The debate broke down along familiar lines.

``The patients' bill of rights affects thousands and thousands of people on a daily basis,'' said Senate Democratic leader Tom Daschle of South Dakota. ``Thousands of people who go into hospitals and clinics hoping that the might be able to get the care they so desperately need.''

But Nickles argued that passage of the Democratic bill would lead to a ``dramatic, draconian increase in the uninsured'' by driving up the cost to businesses that now offer coverage for their employees.

And Sen. Bill Frist, R-Tenn., said Democrats were ``gambling with the lives and the health of those individuals, many of whom are barely scraping by'' who would lose their coverage.

Democratic strategists expressed satisfaction that win or lose, they would succeed in requiring GOP senators — 17 of whom face the voters this fall — to cast a public vote on the politically popular measure.

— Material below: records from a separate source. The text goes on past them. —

(* ===== verification/SnapshotCodec.v ===== *)
(** * Snapshots: src/repl/snapshot_codec

    The image of a slot that a primary sends to a replica: one RESP array of
    bulk strings with, per object, the key, the deadline, the type, the number
    of fields and the fields. A null dereference of the encoder is [None]. *)

From S2P Require Import Prelude Text Containers Double RedisObject HashSlot Response Resp.

Definition kMagic : string := "CACHE.SNAPSHOT.V1".
Definition kMaxSnapshotElements : Z := 1000000.

Section snapshot.
Context {IC : ImmutableContainer} {RL : RespLib}.

(** ** Encoding *)

(** What the [elements] loop adds for an object. *)
Definition object_elements (object : RedisObject) : option Z :=
  match type_ object with
  | kString => Some (4 + 1)
  | kHash => h ← Hash object; Some (4 + map_Size h * 2)
  | kSet => s ← Set_ object; Some (4 + set_Size s)
  | kZSet => z ← ZSet object; Some (4 + map_Size z * 2)
  end.

(** The visitors of maps: two bulk strings per entry. *)
Definition pair_fields {V} (f : V → string) (l : list (PackedString * V)) : list string :=
  mbind (λ '(k, v), [ToString k; f v]) l.

(** The bulk strings of an object's value. *)
Definition value_args (object : RedisObject) : option (list string) :=
  match type_ object with
  | kString => v ← StringValue object; Some ["string"; "1"; ToString v]
  | kHash =>
      h ← Hash object;
      Some ("hash" :: to_string (map_Size h * 2) ::
        pair_fields ToString (map_ForEach h))
  | kSet =>
      s ← Set_ object;
      Some ("set" :: to_string (set_Size s) :: (ToString <$> set_ToVector s))
  | kZSet =>
      z ← ZSet object;
      Some ("zset" :: to_string (map_Size z * 2) ::
        pair_fields FormatScore (map_ForEach z))
  end.

Definition object_args (item : PackedString * RedisObject) : option (list string) :=
  let '(key, object) := item in
  args ← value_args object;
  Some (ToString key :: to_string (deadline_us_ object) :: args).

Definition count_elements (objects : list (PackedString * RedisObject)) : option Z :=
  foldl (λ elements item, n ← elements; k ← object_elements item.2; Some (n + k))
    (Some 2) objects.

Definition EncodeSnapshotPayload (map : ObjectMap) : option string :=
  let objects := map_ForEach map in
  elements ← count_elements objects;
  parts ← mapM object_args objects;
  Some (PackArrayHeader (Z.to_nat elements) +:+
        pack_bulks (kMagic :: to_string (Z.of_nat (length objects)) :: concat parts)).

(** ** Decoding *)

(** The field loops: two texts, or one, per step. *)
Fixpoint hash_of_fields (fields : list string) (hash : HashValue) : HashValue :=
  match fields with
  | field :: value :: rest => hash_of_fields rest (map_Set hash (pack field) (pack value))
  | _ => hash
  end.

Definition set_of_fields (fields : list string) : SetValue :=
  foldl (λ set member, set_Add set (pack member)) set_new fields.

Fixpoint zset_of_fields (fields : list string) (zset : ZSetValue) : option ZSetValue :=
  match fields with
  | member :: text :: rest =>
      score ← ParseFiniteDouble text;
      zset_of_fields rest (map_Set zset (pack member) score)
  | _ => Some zset
  end.

Definition decode_value (type : string) (fields : list string) : option RedisObject :=
  let odd := negb (Nat.even (length fields)) in
  if String.eqb type "string" then
    match fields with [value] => Some (MakeString value) | _ => None end
  else if String.eqb type "hash" then
    if odd then None else Some (MakeHash (hash_of_fields fields map_new))
  else if String.eqb type "set" then Some (MakeSet (set_of_fields fields))
  else if String.eqb type "zset" then
    if odd then None else MakeZSet <$> zset_of_fields fields map_new
  else None.

(** The object loop over the texts from [index] on. Every iteration takes at
    least four texts, so as many iterations as there are texts are enough. *)
Fixpoint decode_objects (fuel : nat) (remaining : Z) (texts : list string)
    (map : ObjectMap) : option ObjectMap :=
  if remaining =? 0 then match texts with [] => Some map | _ => None end
  else
    match fuel, texts with
    | S fuel', key :: deadline_text :: type :: count_text :: texts' =>
        deadline ← ParseU64 deadline_text;
        field_count ← ParseU64 count_text;
        if field_count >? Z.of_nat (length texts') then None
        else
          let n := Z.to_nat field_count in
          object ← decode_value type (take n texts');
          let object' :=
            if negb (deadline =? 0) then WithDeadline object deadline else object in
          decode_objects fuel' (remaining - 1) (drop n texts') (map_Set map (pack key) object')
    | _, _ => None
    end.

Definition decode_texts (texts : list string) : option ObjectMap :=
  match texts with
  | magic :: count_text :: rest =>
      if negb (String.eqb magic kMagic) then None
      else
        object_count ← ParseU64 count_text;
        decode_objects (length rest) object_count rest map_new
  | _ => None
  end.

Definition DecodeSnapshotPayload (payload : string) : option ObjectMap :=
  if negb (starts_with "*"%char payload) then None
  else
    line_end ← find_crlf payload;
    count ← ParseU64 (str_take (line_end - 1) (str_drop 1 payload));
    if (count >? kMaxSnapshotElements) ||
       (count >? (size_of payload - Z.of_nat line_end - 2) / 6) then None
    else
      let limits := mkRespLimits 1 kMaxSnapshotElements (size_of payload) in
      let result := UnpackOne payload (Z.to_nat count + 1) limits in
      match rr_status result, rr_value result with
      | RespOk, Some root =>
          if negb (rr_consumed result =? String.length payload)%nat ||
             negb (rv_is_array root) then None
          else if negb (forallb rv_is_bulk (rv_elements root)) then None
          else decode_texts (rv_text <$> rv_elements root)
      | _, _ => None
      end.

(** ** Theorems *)

(** A score whose text reads back as the score. *)
Definition score_faithful (score : double) : Prop :=
  ParseFiniteDouble (FormatScore score) = Some score.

Flying home from Japan, President Clinton weighed in on the HMO debate, dispatching a letter that urged senators to ``put the interests of patients before those of the special interests'' and enact a measure along the lines of one that cleared the House last year.

Drafted in response to a spate of HMO horror stories, the bill would give patients easier access to emergency rooms as well as specialists and women would be permitted to see a gynecologist without needing a referral from a primary care physician.

The bill backed by the White House and congressional Democrats would apply to all Americans with private health insurance. Majority Republicans forced passage of a less sweeping measure in the Senate last year, one that covered far fewer people and omitted any right to sue.

Closed-door negotiations to resolve differences between the two bills have sputtered for months, although Republicans earlier this week floated a compromise that envisioned a limited right to sue in federal court, with restrictions on damages.

In his Senate floor remarks, Kennedy said that so far, the House-Senate negotiation effort ``has been an endless road to nowhere.... It is time to take stronger action.''

Nickles tartly responded that behind the closed doors of the talks, Republicans had made ``significant compromises and adjustments.... We really have to ask ourselves, `Are the Democrats interested in an issue, political theater?' and that's exactly what this is.''

The events during the day underscored that even though the election is five months distant, time is running short in the congressional calendar and the leaders of both parties are intent on scoring political points before adjournment.

Health care and Medicare both rank high among the issues voters care most about, public opinion polls say. Democrats traditionally have held an advantage on them — and an internal House GOP survey two weeks ago gave the Democrats a 20-point advantage on Medicare.

Clinton and most Democrats favor a new prescription drug benefit for Medicare, but House Republicans are committed to an alternative in which private insurance companies would offer policies on an open market to Medicare recipients.

An outline of the GOP plan circulating in the Capitol provided little new detail beyond what Speaker Dennis Hastert, R-Ill., disclosed several weeks ago.

The measure would provide full government subsidies to individuals whose income is 135 percent of poverty and less. Those with incomes of up to 150 percent of poverty would receive a smaller subsidy. Another provision would cap costs to both individuals and the insurance companies, and have the government pick up the difference.